Hacker Site’s Incriminating Database Published Online By Rivals

August 13, 2019 TH Author headline,hacker,privacy,database,data loss,cyberwar

Hackers from Raidforums recently breached the site of rival hacking forum Cracked.to and spilled data for more than 321,000 of its members. The hackers did so while some of their victims were discussing cracking Fortnite accounts, selling software exploits, and engaging in other potentially illegal activities.

In all, the dump posted on Friday to Raidforums.com exposed 749,161 unique email addresses, breach-notification service HaveIBeenPwned reported. The published data also included users’ IP addresses, usernames, private messages, and passwords stored as bcrypt hashes. The database was generated by website forum application myBB. Cracked.to describes itself as a forum that provides “cracking tutorials, tools, combolists, marketplace and many more stuff!” Raidforums, meanwhile, offers forums on many of the same topics.

Ars reviewed a 2.11 gigabyte file published by Raidforums and found it contained nearly 397,000 private messages, many that aired the kinds of details most hackers strenuously avoid disclosing. The details included the usernames, email addresses, and IP addresses of people seeking to buy, sell, or support software or services for cracking accounts for popular video game Fortnite.

“Freshly cracked Fortnite accounts with skins captured,” reads the subject of one message. “How to change email on cracked Fortnite accounts,” the subject of another says. Other users advertise services for exploiting CVE-2019-20250, a critical vulnerability in the WinRAR file-compression program, which was being actively exploited earlier this year to install a host of nasty malware on vulnerable computers.

It’s likely that many of the people accessing Cracked.to did so from IP addresses anonymized by Tor or some other means. They probably used email addresses and user names that were also similarly anonymized, or at least pseudo-anonymized. Still, all it takes for law enforcement or rival hackers to pounce is to slip up just once and use the wrong IP address. The database posted on Friday should put all of those people on notice.

The dump also serves as a cautionary tale to website administrators everywhere that databases can and will be compromised. It’s still not clear how the database was obtained. Raidforums owner, developer, and host “Omnipotent” told Ars it was through an “exploit,” but Omnipotent provided no details beyond that. If true, that would likely mean myBB or another piece of software used by the site was hacked. Ars couldn’t rule out the possibility an administrator password was obtained, or some other means.

A top administrator at Cracked.to, meanwhile, claimed in July that “an old person of my trust has forum backups that contains the database and folder files.” A few months earlier, the Cracked.to admin said, the site had converted from the very weak default myBB password-hashing scheme to something much stronger. In light of the breach, the site required users to change their passwords.

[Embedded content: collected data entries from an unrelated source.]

(* ===== verification/UPrintf.v ===== *)
(** * user/printf.c: formatted output of user programs

    [putc] is a [write] of one character to the descriptor, so a call is
    modelled by the characters it writes, in order; [None] is undefined behaviour
    (an argument that is missing or of the wrong kind, a store outside
    [buf]). *)

From Stdlib Require Import ZArith Lia.
From stdpp Require Import base list strings numbers.
From S2P Require Import Prelude Digits.

Definition digits : list Z := bytes "0123456789ABCDEF".
Definition digit (d : Z) : Z := str_at digits d.

Definition BUFLEN : nat := 16.

(** [do buf[i++] = digits[x % base]; while((x /= base) != 0)] *)
Fixpoint fill (fuel : nat) (x base : Z) (buf : list Z) : option (list Z) :=
  match fuel with
  | O => None
  | S fuel' =>
    if (length buf <? BUFLEN)%nat then
      let buf' := buf ++ [digit (x mod base)] in
      if x / base =? 0 then Some buf' else fill fuel' (x / base) base buf'
    else None
  end.

Definition printint (xx base : Z) (sgn : bool) : option (list Z) :=
  let neg := sgn && (xx <? 0) in
  let x := if neg then u32 (- xx) else u32 xx in
  match fill 33 x base [] with
  | None => None
  | Some buf =>
    if neg then
      if (length buf <? BUFLEN)%nat then Some (reverse (buf ++ bytes "-")) else None
    else Some (reverse buf)
  end.

(** Sixteen hexadecimal digits, most significant first. *)
Fixpoint printptr_loop (k : nat) (x : Z) : list Z :=
  match k with
  | O => []
  | S k' => digit (Z.shiftr x 60) :: printptr_loop k' (u64 (Z.shiftl x 4))
  end.

Definition printptr (x : Z) : list Z := bytes "0x" ++ printptr_loop 16 x.

(** The directives after a '%' at index [i]: the characters written, the rest of
    the arguments and how far [i] advances beyond the directive's first
    character. *)
Definition directive (c0 c1 c2 : Z) (ap : list varg) : option (list Z * list varg * Z) :=
  let ch := fun s => str_at (bytes s) 0 in
  let int_arg := fun w base sgn adv =>
    match va_int ap with
    | None => None
    | Some (z, ap') =>
      match printint (i32 (w z)) base sgn with
      | None => None
      | Some out => Some (out, ap', adv)
      end
    end in
  if c0 =? ch "d" then int_arg i32 10 true 0
  else if (c0 =? ch "l") && (c1 =? ch "d") then int_arg u64 10 true 1
  else if (c0 =? ch "l") && (c1 =? ch "l") && (c2 =? ch "d") then int_arg u64 10 true 2
  else if c0 =? ch "u" then int_arg i32 10 false 0
  else if (c0 =? ch "l") && (c1 =? ch "u") then int_arg u64 10 false 1
  else if (c0 =? ch "l") && (c1 =? ch "l") && (c2 =? ch "u") then int_arg u64 10 false 2
  else if c0 =? ch "x" then int_arg i32 16 false 0
  else if (c0 =? ch "l") && (c1 =? ch "x") then int_arg u64 16 false 1
  else if (c0 =? ch "l") && (c1 =? ch "l") && (c2 =? ch "x") then int_arg u64 16 false 2
  else if c0 =? ch "p" then
    match va_int ap with Some (z, ap') => Some (printptr (u64 z), ap', 0) | None => None end
  else if c0 =? ch "s" then
    match va_str ap with
    | Some (Some s, ap') => Some (s, ap', 0)
    | Some (None, ap') => Some (bytes "(null)", ap', 0)
    | None => None
    end
  else if c0 =? ch "%" then Some (bytes "%", ap, 0)
  else Some (bytes "%" ++ [c0], ap, 0).

(** [state] is 0 or '%'. *)
Fixpoint vprintf_loop (fuel : nat) (fmt : list Z) (i : Z) (state : bool) (ap : list varg)
    : option (list Z) :=
  match fuel with
  | O => None
  | S fuel' =>
    let c0 := str_at fmt i in
    if c0 =? 0 then Some []
    else if negb state then
      if c0 =? str_at (bytes "%") 0 then vprintf_loop fuel' fmt (i + 1) true ap
      else match vprintf_loop fuel' fmt (i + 1) false ap with
           | Some out => Some (c0 :: out)
           | None => None
           end
    else
      let c1 := str_at fmt (i + 1) in
      let c2 := if c1 =? 0 then 0 else str_at fmt (i + 2) in
      match directive c0 c1 c2 ap with
      | None => None
      | Some (out, ap', adv) =>
        match vprintf_loop fuel' fmt (i + adv + 1) false ap' with
        | Some out' => Some (out ++ out')
        | None => None
        end
      end
  end.

Definition vprintf (fmt : list Z) (ap : list varg) : option (list Z) :=
  vprintf_loop (S (length fmt)) fmt 0 false ap.

(** ** Integers *)

Lemma fill_digits fuel x base buf ds :
  digits_of fuel base x = Some ds -> (length buf + length ds <= BUFLEN)%nat ->
  fill fuel x base buf = Some (buf ++ (digit <$> ds)).
Proof.
  revert x buf ds. induction fuel as [|fuel IH]; intros x buf ds E Hl; [done|].
  simpl in *. destruct (x / base =? 0) eqn:Ez.
  - injection E as <-. simpl in Hl. rewrite (proj2 (Nat.ltb_lt _ _)) by lia. done.
  - destruct (digits_of fuel base (x / base)) as [ds'|] eqn:E'; [|done]. injection E as <-.
    simpl in Hl. rewrite (proj2 (Nat.ltb_lt _ _)) by lia.
    rewrite (IH _ _ ds') by (done || rewrite length_app; simpl; lia).
    rewrite fmap_cons, <- app_assoc. done.
Qed.

(** A 32-bit number has at most 10 digits, whatever the base from 10 up. *)
Lemma fill_u32 x base : 10 <= base <= 16 -> 0 <= x < 2 ^ 32 ->
  exists ds, fill 33 x base [] = Some (digit <$> ds) /\ value base ds = x /\
    Forall (fun d => 0 <= d < base) ds /\ (0 < length ds <= 10)%nat.
Proof.
  intros Hb Hx. assert (Hb1 : 1 < base) by lia. assert (Hb0 : 0 < base) by lia.
  assert (Hx0 : 0 <= x) by lia. assert (Hp : 2 ^ 32 <= base ^ Z.of_nat 10).
  { apply Z.le_trans with (10 ^ Z.of_nat 10); [vm_compute; discriminate|].
    apply Z.pow_le_mono_l. lia. }
  destruct (proj2 (digits_of_enough 10 base x Hb1 Hx0)) as [ds E].
  { split; [lia|]. eapply Z.lt_le_trans; [apply Hx|exact Hp]. }
  destruct (digits_of_value _ _ _ _ Hb0 Hx0 E) as (Hv & Hd & Hl).
  exists ds. split_and!; try done; try lia.
  assert (E33 : digits_of 33 base x = Some ds) by (by apply (digits_of_more 23 10)).
  by rewrite (fill_digits 33 x base [] ds E33) by (unfold BUFLEN; simpl; lia).
Qed.

(** The inverse of [printint]: an optional minus sign and digits. *)
Definition undigit (c : Z) : Z := if c <=? 57 then c - 48 else c - 55.
Definition read_int (base : Z) (s : list Z) : Z :=
  match s with
  | 45 :: s' => - read_digits base (undigit <$> s')
  | s => read_digits base (undigit <$> s)
  end.

Lemma undigit_digit d : 0 <= d < 16 -> undigit (digit d) = d /\ digit d <> 45 /\ digit d <> 0.
Proof.
  intros H. assert (Hc : d = 0 \/ d = 1 \/ d = 2 \/ d = 3 \/ d = 4 \/ d = 5 \/ d = 6 \/ d = 7 \/ d = 8 \/
    d = 9 \/ d = 10 \/ d = 11 \/ d = 12 \/ d = 13 \/ d = 14 \/ d = 15) by lia.
  repeat (destruct Hc as [->|Hc]; [vm_compute; done|]). subst. vm_compute. done.
Qed.

Lemma read_printed base ds : 0 < base <= 16 -> Forall (fun d => 0 <= d < base) ds ->
  read_digits base (undigit <$> reverse (digit <$> ds)) = value base ds /\
  (forall c s, reverse (digit <$> ds) = c :: s -> c <> 45).
Proof.
  intros Hb Hd. split.
  - rewrite <- fmap_reverse, <- list_fmap_compose, fmap_reverse.
    replace (undigit ∘ digit <$> ds) with ds; [apply read_digits_reverse|].
    induction Hd as [|d ds Hd _ IH]; [done|]. rewrite fmap_cons, <- IH. f_equal.
    unfold compose. symmetry. apply undigit_digit. lia.
  - intros c s E. assert (Hin : c ∈ reverse (digit <$> ds)) by (rewrite E; left).
    rewrite elem_of_reverse in Hin. apply list_elem_of_fmap in Hin as (d & -> & Hin).
    rewrite list.Forall_forall in Hd. apply undigit_digit. specialize (Hd d Hin). lia.
Qed.

(** [printint] of a user program is correct for every [int]: it never writes
    outside its buffer, and the characters it writes read back as the number,
    signed in base 10 (including the most negative one) or unsigned in base 10
    and 16. *)
Theorem user_printint_roundtrip xx base sgn :
  10 <= base <= 16 -> - 2 ^ 31 <= xx < 2 ^ 31 ->
  exists out, printint xx base sgn = Some out /\ (0 < length out <= 11)%nat /\
    read_int base out = if sgn then xx else u32 xx.
Proof.
  intros Hb Hx. unfold printint. set (neg := sgn && (xx <? 0)).
  assert (Hr : 0 <= (if neg then u32 (- xx) else u32 xx) < 2 ^ 32)
    by (destruct neg; apply (wrap_range 32); lia).
  destruct (fill_u32 _ base Hb Hr) as (ds & -> & Hv & Hd & Hl).
  destruct (read_printed base ds ltac:(lia) Hd) as [Hrd Hno].
  destruct neg eqn:En.
  - rewrite length_fmap, (proj2 (Nat.ltb_lt _ _)) by (unfold BUFLEN; lia).
    eexists. split; [done|]. rewrite reverse_app. simpl.
    rewrite length_reverse, length_fmap. split; [lia|]. rewrite Hrd, Hv.
    unfold neg in En. destruct sgn; [|done]. simpl in En. apply Z.ltb_lt in En.
    rewrite (wrap_small 32) by lia. lia.
  - eexists. split; [done|]. rewrite length_reverse, length_fmap. split; [lia|].
    assert (Er : read_int base (reverse (digit <$> ds)) = value base ds).
    { rewrite <- Hrd. unfold read_int. destruct (reverse (digit <$> ds)) as [|c s] eqn:E; [done|].
      pose proof (Hno c s eq_refl). destruct c as [|c|]; try done.
      do 6 (destruct c as [c|c|]; try done). }
    rewrite Er, Hv. destruct sgn; [|done]. unfold neg in En. simpl in En. apply Z.ltb_ge in En.
    apply wrap_small. lia.
Qed.

Lemma user_printint_roundtrip_witness :
  exists out, printint (-2147483648) 10 true = Some out /\ read_int 10 out = -2147483648.
Proof.
  destruct (user_printint_roundtrip (-2147483648) 10 true) as (out & E & _ & Hr); [lia|lia|].
  exists out. split; [exact E|exact Hr].
Defined.

(** ** Formats *)

(** An [int] in decimal, as printf writes it. *)
Definition dec (x : Z) : list Z := default [] (printint (i32 x) 10 true).

Lemma printint_dec x : printint (i32 (i32 x)) 10 true = Some (dec x).
Proof.
  unfold dec. assert (Hx : - 2 ^ 31 <= i32 x < 2 ^ 31) by (apply (swrap_range 32); lia). rewrite (swrap_small 32 (i32 x)) by lia.
  by destruct (user_printint_roundtrip (i32 x) 10 true) as (out & -> & _).
Qed.

Lemma directive_d c1 c2 z ap : directive 100 c1 c2 (VInt z :: ap) = Some (dec z, ap, 0).
Proof.
  unfold directive. change (100 =? str_at (bytes "d") 0) with true. cbn [va_int]. by rewrite printint_dec.
Qed.

(** The steps of [vprintf]. *)
Lemma vp_end fuel fmt i ap : str_at fmt i = 0 -> vprintf_loop (S fuel) fmt i false ap = Some [].
Proof. intros E. cbn [vprintf_loop]. by rewrite E. Qed.

Lemma vp_lit fuel fmt i c ap out : str_at fmt i = c -> (c =? 0) || (c =? 37) = false ->
  vprintf_loop fuel fmt (i + 1) false ap = Some out -> vprintf_loop (S fuel) fmt i false ap = Some (c :: out).
Proof.
  intros E Hc H. apply orb_false_iff in Hc as [H0 H1]. cbn [vprintf_loop negb]. rewrite E, H0.
  change (str_at (bytes "%") 0) with 37. by rewrite H1, H.
Qed.

Lemma vp_dir fuel fmt i c ap ap' adv out out' : str_at fmt i = 37 -> str_at fmt (i + 1) = c -> c <> 0 ->
  (forall c1 c2, directive c c1 c2 ap = Some (out, ap', adv)) ->
  vprintf_loop fuel fmt (i + 1 + adv + 1) false ap' = Some out' -> vprintf_loop (S (S fuel)) fmt i false ap = Some (out ++ out').
Proof.
  intros E Ec Hc Hd H. cbn [vprintf_loop negb]. rewrite E. change (37 =? 0) with false. change (str_at (bytes "%") 0) with 37.
  rewrite Z.eqb_refl, Ec, (proj2 (Z.eqb_neq _ _) Hc). cbv zeta. cbn match. rewrite Hd, H. done.
Qed.

(** Characters that stand for themselves. *)
Definition plain (l : list Z) : Prop := Forall (fun c => c <> 0 /\ c <> 37) l.

Lemma vp_lits l fuel fmt i ap out : plain l -> (forall k c, l !! k = Some c -> str_at fmt (i + Z.of_nat k) = c) ->
  vprintf_loop fuel fmt (i + Z.of_nat (length l)) false ap = Some out -> vprintf_loop (length l + fuel) fmt i false ap = Some (l ++ out).
Proof.
  intros Hl. revert i. induction Hl as [|c l [H0 H37] Hl IH]; intros i Hat H; cbn [length app plus] in *; [by rewrite Z.add_0_r in H|].
  eapply vp_lit; [rewrite <- (Z.add_0_r i); exact (Hat 0%nat c eq_refl)|by rewrite (proj2 (Z.eqb_neq _ _) H0), (proj2 (Z.eqb_neq _ _) H37)|].
  apply IH; [|by replace (i + 1 + Z.of_nat (length l)) with (i + Z.of_nat (S (length l))) by lia].
  intros k c' Hk. replace (i + 1 + Z.of_nat k) with (i + Z.of_nat (S k)) by lia. by apply (Hat (S k)).
Qed.

Lemma str_at_app l l' k c : l' !! k = Some c -> str_at (l ++ l') (Z.of_nat (length l) + Z.of_nat k) = c.
Proof.
  intros E. unfold str_at, zget. rewrite (proj2 (Z.leb_le _ _)) by lia. replace (Z.to_nat _) with (length l + k)%nat by lia.
  by rewrite lookup_app_r, Nat.add_comm, Nat.add_sub, E by lia.
Qed.

(** A format with one directive. *)
Lemma vprintf_one pre c post arg out : plain pre -> plain post -> c <> 0 -> (forall c1 c2, directive c c1 c2 [arg] = Some (out, [], 0)) ->
  vprintf (pre ++ [37; c] ++ post) [arg] = Some (pre ++ out ++ post).
Proof.
  intros Hpre Hpost Hc Hd. unfold vprintf. set (fmt := pre ++ [37; c] ++ post).
  assert (Hat : forall l1 l2 k c, fmt = l1 ++ l2 -> l2 !! k = Some c -> str_at fmt (Z.of_nat (length l1) + Z.of_nat k) = c) by (intros l1 l2 k c' -> E; by apply str_at_app).
  replace (S (length fmt)) with (length pre + (S (S (length post + 1))))%nat by (unfold fmt; rewrite !length_app; cbn [length]; lia).
  apply vp_lits; [done|intros k c' E; apply (Hat [] fmt); [done|unfold fmt; by apply lookup_app_l_Some]|].
  assert (E37 : str_at fmt (0 + Z.of_nat (length pre)) = 37) by (pose proof (Hat pre ([37; c] ++ post) 0%nat 37 eq_refl eq_refl) as E; by rewrite Z.add_comm in E).
  assert (Ec : str_at fmt (0 + Z.of_nat (length pre) + 1) = c) by (pose proof (Hat pre ([37; c] ++ post) 1%nat c eq_refl eq_refl) as E; by rewrite Z.add_0_l).
  eapply vp_dir; [exact E37|exact Ec|done|exact Hd|].
  replace (0 + Z.of_nat (length pre) + 1 + 0 + 1) with (Z.of_nat (length (pre ++ [37; c]))) by (rewrite length_app; cbn [length]; lia).
  rewrite <- (app_nil_r post) at 2. apply vp_lits; [done| |].
  - intros k c' E. apply (Hat (pre ++ [37; c]) post); [unfold fmt; by rewrite <- app_assoc|done].
  - apply vp_end. unfold str_at, zget. rewrite (proj2 (Z.leb_le _ _)) by lia. rewrite lookup_ge_None_2; [done|].
    unfold fmt. rewrite !length_app. cbn [length]. lia.
Qed.

Lemma vprintf_d pre post z : plain pre -> plain post -> vprintf (pre ++ [37; 100] ++ post) [VInt z] = Some (pre ++ dec z ++ post).
Proof. intros Hpre Hpost. apply vprintf_one; [done|done|done|]. intros c1 c2. apply directive_d. Qed.

Lemma vprintf_s pre post s : plain pre -> plain post -> vprintf (pre ++ [37; 115] ++ post) [VStr (Some s)] = Some (pre ++ s ++ post).
Proof. intros Hpre Hpost. by apply vprintf_one. Qed.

It turns out that was a major coup that prevented the breach from being much worse. The new scheme used the industrial-strength bcrypt hashing function with a work factor of 12. That makes it impossible to guess the vast majority of hashes without spending prohibitively large amounts of time and money. Weak passwords could still be cracked, but beyond that, the hashes aren’t of much use. Had Cracked.to continued to use the old scheme, cracking the majority of hashes within a matter of days or weeks would have been trivial.

In an interview, the Cracked.to administrator said he regretted the leak, particularly those involving private messages.

“With no doubt, private messages being leaked in plaintext is the worst thing about the whole database breach,” the administrator, who uses the handle floraiN, said in an encrypted chat with Ars. “However as a forum owner you can’t really control what people are dealing with in DMs unless you look them up directly in the database.”

He said the IP address of specific private messages was encoded, but that the dump included the IPs of each user’s first and most recent visit. floraiN said those details could still be used to track some users down. The admin, meanwhile, is vowing not to take the breach lying down.

“There will be consequences for the forum that is responsible for distributing the backup and for the person that leaked it,” floraiN said in an update posted on Friday.